A surge in new boating and fishing participants last year has bolstered the marine industry at a time when other industries have struggled.
Drawing new boaters and anglers has been a boon for the boating business, which has struggled to add participants for years, but it has also led to an industrywide effort to keep those new customers engaged.
The Recreational Boating and Fishing Foundation, National Marine Manufacturers Association, and Marine Retailers Association of the Americas have partnered on a survey for the first time to help gauge the industry’s weaknesses and prioritize retention efforts.

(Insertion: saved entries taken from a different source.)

(** X4. On draws from the unit interval, the active users of a series
    start at the seeded count and move by at most 6 from one point to the
    next. *)
Theorem activeUsers_steps (now : Date) (days : Z) (t : list Q)
    (p : Seed) (tr : list (Running * SeriesPoint)) (r : list Q) :
  valid t ->
  generateTrace LocalTZA now days t = Some ((p, tr), r) ->
  Described.chain (fun a c => a - 6 <= c /\ c <= a + 6) (baseUsers p)
    (map (fun sp => activeUsers (snd sp)) tr).
Proof.
  intros Hv H. destruct (generateTrace_inv _ _ _ _ H) as (t1 & Hseed & Hloop).
  assert (Hv1 := reads_valid (reads_seed _ _ _) Hv Hseed).
  destruct (seed_base_whole now days t p t1 Hv Hseed) as (b & Hb & Hr).
  destruct (users_bounds_whole p b Hb Hr) as (lo & hi & Elo & Ehi & _ & Hlo & Hhi & _).
  refine (proj1 (loop_users p b Hb Hr _ _ _ _ _ _ b _ _ _ Hv1 Hloop)); cbn [users].
  - exact Hb.
  - rewrite Elo, Hb. rewrite <- Zle_Qle. exact Hlo.
  - rewrite Ehi, Hb. rewrite <- Zle_Qle. exact Hhi.
Qed.

(** X5. On draws from the unit interval, every point of a series carries
    whole numbers: a balance that is not negative and between 24 and 279
    active users. *)
Theorem points_whole_numbers (now : Date) (days : Z) (t : list Q)
    (data : list SeriesPoint) (r : list Q) :
  valid t ->
  generateTradingSeries LocalTZA now days t = Some (data, r) ->
  Forall (fun pt => exists bal u : Z,
            totalBalance pt = inject_Z bal /\ (0 <= bal)%Z /\
            activeUsers pt = inject_Z u /\ (24 <= u <= 279)%Z) data.
Proof.
  intros Hv H. destruct (generateTradingSeries_trace _ _ _ _ H) as (p & tr & Htr & ->).
  destruct (generateTrace_inv _ _ _ _ Htr) as (t1 & Hseed & Hloop).
  assert (Hv1 := reads_valid (reads_seed _ _ _) Hv Hseed).
  destruct (seed_base_whole now days t p t1 Hv Hseed) as (b & Hb & Hr).
  destruct (users_bounds_whole p b Hb Hr) as (lo & hi & Elo & Ehi & _ & Hlo & Hhi & _).
  assert (Husers :
            Forall (fun sp => exists u : Z,
                      activeUsers (snd sp) = inject_Z u /\ (24 <= u <= 279)%Z) tr).
  { refine (proj2 (loop_users p b Hb Hr _ _ _ _ _ _ b _ _ _ Hv1 Hloop)); cbn [users].
    - exact Hb.
    - rewrite Elo, Hb. rewrite <- Zle_Qle. exact Hlo.
    - rewrite Ehi, Hb. rewrite <- Zle_Qle. exact Hhi. }
  assert (Hbal :
            Forall (fun sp => exists bal : Z,
                      totalBalance (snd sp) = inject_Z bal /\ (0 <= bal)%Z) tr).
  { refine (loop_Forall LocalTZA p (Pt := fun _ => True) (fun _ => True) _ _ _ _ _ _ _ Hloop);
      [| apply Forall_forall; trivial | trivial].
    intros i s t' sp r' _ _ Hbody. split; [trivial|].
    destruct (loop_body_inv _ _ _ _ _ Hbody)
      as (v & ? & shock & ? & noise & ? & us & ? & u
          & _ & _ & _ & _ & _ & _ & Hb' & _ & _ & Htot & _).
    exists (Qfloor (balance (fst sp) + (1 # 2))). split; [exact Htot|].
    assert (Hn : 0 <= Math_round (balance (fst sp))).
    { apply Math_round_nonneg. rewrite Hb'. apply Math_max_spec. }
    unfold Math_round in Hn. change 0 with (inject_Z 0) in Hn.
    rewrite <- Zle_Qle in Hn. exact Hn. }
  apply Forall_map. rewrite Forall_forall in *. intros sp Hin.
  destruct (Husers sp Hin) as (u & Hu & Hur). destruct (Hbal sp Hin) as (bal & Hbl & Hb0).
  exists bal, u. auto.
Qed.

End GeneratorUsers.

(** ** [shiftDays] and [toISODate] on their own *)

Section DateHelpers.

Import JS JSDate Calendar Rand Chart.
Open Scope Z_scope.
Context {M : MathLib}.
Variable LocalTZA : JSDate.Zone.

Lemma TimeClip_out_of_range t :
  8640000000000000 < Z.abs t -> TimeClip t = None.
Proof.
  intro H. unfold TimeClip.
  destruct (Z.ltb_spec 8640000000000000 (Z.abs t)); [reflexivity | lia].
Qed.

Lemma shiftDays_invalid k : shiftDays LocalTZA None k = None.
Proof. reflexivity. Qed.


(** X7. A series whose first day lies beyond the range of [Date] has no
    date at all: every point, the last one too, is dated
    [NaN-NaN-NaN]. *)
Theorem series_dates_invalid (t0 days : Z) (t : list Q)
    (data : list SeriesPoint) (r : list Q) :
  8640000000000000
    < Z.abs (UTC LocalTZA (LocalTime LocalTZA t0 - (days - 1) * msPerDay)) ->
  generateTradingSeries LocalTZA (Some t0) days t = Some (data, r) ->
  Forall (fun pt => date pt = "NaN-NaN-NaN"%string) data.
Proof.
  intros Hout Hrun.
  destruct (generateTradingSeries_shape _ _ _ _ Hrun) as [_ Hdates].
  unfold series_dates in Hdates.
  rewrite shiftDays_local in Hdates.
  replace (LocalTime LocalTZA t0 + - (days - 1) * msPerDay)
    with (LocalTime LocalTZA t0 - (days - 1) * msPerDay) in Hdates by lia.
  rewrite (TimeClip_out_of_range _ Hout) in Hdates.
  apply Forall_forall. intros pt Hin.
  assert (Hd : In (date pt) (map date data)) by (apply in_map; exact Hin).
  rewrite Hdates in Hd. apply in_map_iff in Hd. destruct Hd as (k & Hk & _).
  rewrite <- Hk. reflexivity.
Qed.

Lemma parse_iso_length s c : parse_iso s = Some c -> String.length s = 10%nat.
Proof.
  unfold parse_iso.
  destruct (digits 4 0 s) as [[y s1]|] eqn:D1; [|discriminate].
  destruct (dash s1) as [s2|] eqn:E1; [|discriminate].
  destruct (digits 2 0 s2) as [[m s3]|] eqn:D2; [|discriminate].
  destruct (dash s3) as [s4|] eqn:E2; [|discriminate].
  destruct (digits 2 0 s4) as [[d [|]]|] eqn:D3; try discriminate.
  intros _.
  assert (Hd : forall n acc s v rest,
             digits n acc s = Some (v, rest) ->
             String.length s = (n + String.length rest)%nat).
  { induction n as [|n IH]; intros acc s0 v rest H; simpl in H.
    - inversion H; subst. reflexivity.
    - destruct s0 as [|ch s0]; [discriminate|].
      destruct (digit_of_ascii ch); [|discriminate].
      simpl. f_equal. exact (IH _ _ _ _ H). }
  assert (Hdash : forall s s', dash s = Some s' -> String.length s = S (String.length s')).
  { intros s0 s' H. destruct s0 as [|ch s0]; [discriminate|]. simpl in H.
    destruct (Ascii.eqb_spec ch "-"%char) as [->|Hne].
    - inversion H; subst. reflexivity.
    - exfalso. destruct ch as [[] [] [] [] [] [] [] []]; try discriminate H.
      apply Hne. reflexivity. }
  rewrite (Hd _ _ _ _ _ D1), (Hdash _ _ E1), (Hd _ _ _ _ _ D2), (Hdash _ _ E2),
    (Hd _ _ _ _ _ D3). reflexivity.
Qed.

(** X8. For a date with a year of four digits, [toISODate] writes ten
    characters that read back as the year, the month (counted from 1)
    and the day of the month that the getters of the date return. *)
Theorem toISODate_reads_back (t y m d : Z) :
  getFullYear LocalTZA (Some t) = Some y ->
  getMonth LocalTZA (Some t) = Some m ->
  getDate LocalTZA (Some t) = Some d ->
  1000 <= y <= 9999 ->
  parse_iso (toISODate LocalTZA (Some t)) = Some (y, m + 1, d) /\
  String.length (toISODate LocalTZA (Some t)) = 10%nat.
Proof.
  unfold getFullYear, getMonth, getDate, option_map.
  intros Hy Hm Hd Hr. inversion Hy; inversion Hm; inversion Hd; subst.
  assert (P := parse_toISODate LocalTZA t Hr).
  split; [exact P|]. exact (parse_iso_length _ _ P).
Qed.

Lemma civil_of_time_Day t t' : Day t = Day t' -> civil_of_time t = civil_of_time t'.
Proof.
  intro H.
  assert (Hy : YearFromTime t = YearFromTime t').
  { unfold YearFromTime. rewrite H. reflexivity. }
  assert (Hw : DayWithinYear t = DayWithinYear t').
  { unfold DayWithinYear. rewrite H, Hy. reflexivity. }
  assert (Hl : InLeapYear t = InLeapYear t').
  { unfold InLeapYear. rewrite Hy. reflexivity. }
  assert (Hm : MonthFromTime t = MonthFromTime t').
  { unfold MonthFromTime. rewrite Hw, Hl. reflexivity. }
  unfold civil_of_time, DateFromTime. rewrite Hy, Hm, Hw, Hl. reflexivity.
Qed.

Lemma toISODate_Day t t' :
  Day (LocalTime LocalTZA t) = Day (LocalTime LocalTZA t') ->
  toISODate LocalTZA (Some t) = toISODate LocalTZA (Some t').
Proof.
  intro H. apply civil_of_time_Day in H. unfold civil_of_time in H.
  inversion H as [[Hy Hm Hd]].
  unfold toISODate, getFullYear, getMonth, getDate, num_add, option_map.
  rewrite Hy, Hd. replace (MonthFromTime (LocalTime LocalTZA t))
    with (MonthFromTime (LocalTime LocalTZA t')) by lia.
  reflexivity.
Qed.

(** X9. Two dates with years of four digits are written the same by
    [toISODate] exactly when they fall on the same local day. *)
Theorem toISODate_same_day (t t' : Z) :
  1000 <= YearFromTime (LocalTime LocalTZA t) <= 9999 ->
  1000 <= YearFromTime (LocalTime LocalTZA t') <= 9999 ->
  (toISODate LocalTZA (Some t) = toISODate LocalTZA (Some t') <->
   Day (LocalTime LocalTZA t) = Day (LocalTime LocalTZA t')).
Proof.
  intros Hy Hy'. split; [|apply toISODate_Day].
  intro E.
  assert (P := parse_toISODate LocalTZA t Hy).
  assert (P' := parse_toISODate LocalTZA t' Hy').
  rewrite E, P' in P.
  set (a := LocalTime LocalTZA t) in *. set (b := LocalTime LocalTZA t') in *.
  assert (Hc : civil_of_time b = civil_of_time a) by congruence.
  destruct (Z.lt_trichotomy (Day a) (Day b)) as [Hlt|[Heq|Hgt]]; [|exact Heq|]; exfalso.
  - apply (civil_lt_irrefl (civil_of_time a)). rewrite <- Hc at 2.
    apply (civil_of_time_lt (Z.to_nat (Day b - Day a - 1))). lia.
  - apply (civil_lt_irrefl (civil_of_time a)). rewrite <- Hc at 1.
    apply (civil_of_time_lt (Z.to_nat (Day a - Day b - 1))). lia.
Qed.

End DateHelpers.

(** ** The change the chart reports *)

Section ChartChange.

Import JS JSDate Rand Chart ChartView.
Open Scope Q_scope.
Context {M : MathLib}.
Variable LocalTZA : JSDate.Zone.

Lemma series_balances (now : Date) (n : Z) (t : list Q)
    (data : list SeriesPoint) (r : list Q) :
  generateTradingSeries LocalTZA now n t = Some (data, r) ->
  Forall (fun pt => 0 <= totalBalance pt) data.
Proof.
  intro H. destruct (generateTradingSeries_trace _ _ _ _ H) as (p & tr & Htr & ->).
  destruct (generateTrace_inv _ _ _ _ Htr) as (t1 & _ & Hloop).
  apply Forall_map.
  refine (loop_Forall LocalTZA p (Pt := fun _ => True) (fun _ => True) _ _ _ _ _ _ _ Hloop);
    [| apply Forall_forall; trivial | trivial].
  intros i s t' sp r' _ _ Hb. split; [trivial|].
  destruct (loop_body_inv _ _ _ _ _ Hb)
    as (v & ? & shock & ? & noise & ? & us & ? & u
        & _ & _ & _ & _ & _ & _ & Hbal & _ & _ & Htot & _).
  rewrite Htot, Hbal. apply Math_round_nonneg. apply Math_max_spec.
Qed.

Lemma from_end_Some (chartData : list SeriesPoint) (k : nat) :
  (1 <= k <= List.length chartData)%nat ->
  exists pt, from_end chartData k = Some pt /\ In pt chartData.
Proof.
  intro H. unfold from_end.
  destruct (Nat.leb_spec k (List.length chartData)) as [_|]; [|lia].
  destruct (nth_error chartData (List.length chartData - k)) as [pt|] eqn:E.
  - exists pt. split; [reflexivity|]. exact (nth_error_In _ _ E).
  - apply nth_error_None in E. lia.
Qed.

Lemma from_end_None (chartData : list SeriesPoint) (k : nat) :
  (List.length chartData < k)%nat -> from_end chartData k = None.
Proof.
  intro H. unfold from_end.
  destruct (Nat.leb_spec k (List.length chartData)); [lia | reflexivity].
Qed.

The three groups already have customer engagement and retention resources in place, but they are looking to develop a more robust tool kit for industry stakeholders and states, based on RBFF’s most recent research findings.
“We know from recent research that, to retain 2020’s new boaters and anglers, we need to remind them of the great experiences they had on the water,” RBFF senior marketing vice president Stephanie Vatalaro told Trade Only Today. “We need to provide them with convenient places where they can access the water and beginner educational resources, in addition to emphasizing the social aspects of boating and fishing.”
First-time buyers accounted for 31 percent of new-boat sales through last September, a figure that represents about 90 percent of 2020’s increase in sales, according to data from Info-Link, a Florida firm that tracks new and- used-boat registrations. The percentage of first-time buyers was up from 26 percent the year prior.
So far, 2020 is on track for roughly 25,000 more new-boat purchases compared to the previous year — and more than 24,000 of those can be attributed to first-time buyers.
It is essential to ensure newcomers embrace fishing and boating for years to come, NMMA said in a statement soliciting survey responses.
“We want to empower the industry in its own customer retention efforts, so we’re building a tool kit, in partnership with NMMA and MRAA, with resources to support continued participation,” Vatalaro said. “To ensure we’re providing the industry with the most strategic and useful resources, we’re asking them to take a quick, five-minute survey, which will help us guide and prioritize what’s included.
“This is the first time we’ve issued a joint survey,” she added. “We see this retention tool kit as an extension of the Get on Board campaign that we partnered on last year. Given the huge number of newcomers in 2020, it’s critical we retain them, and we want everyone in the industry to have access to tools to help them do just that.”
So far, around 80 people have responded to the survey, but the groups are hoping more will fill out the questionnaire, particularly since they are seeking comments from boating and fishing industry stakeholders, as well as state agencies.
“We can create tools based on the research and insights we have, but we thought it was important to first find out what our stakeholders really need,” Vatalaro said.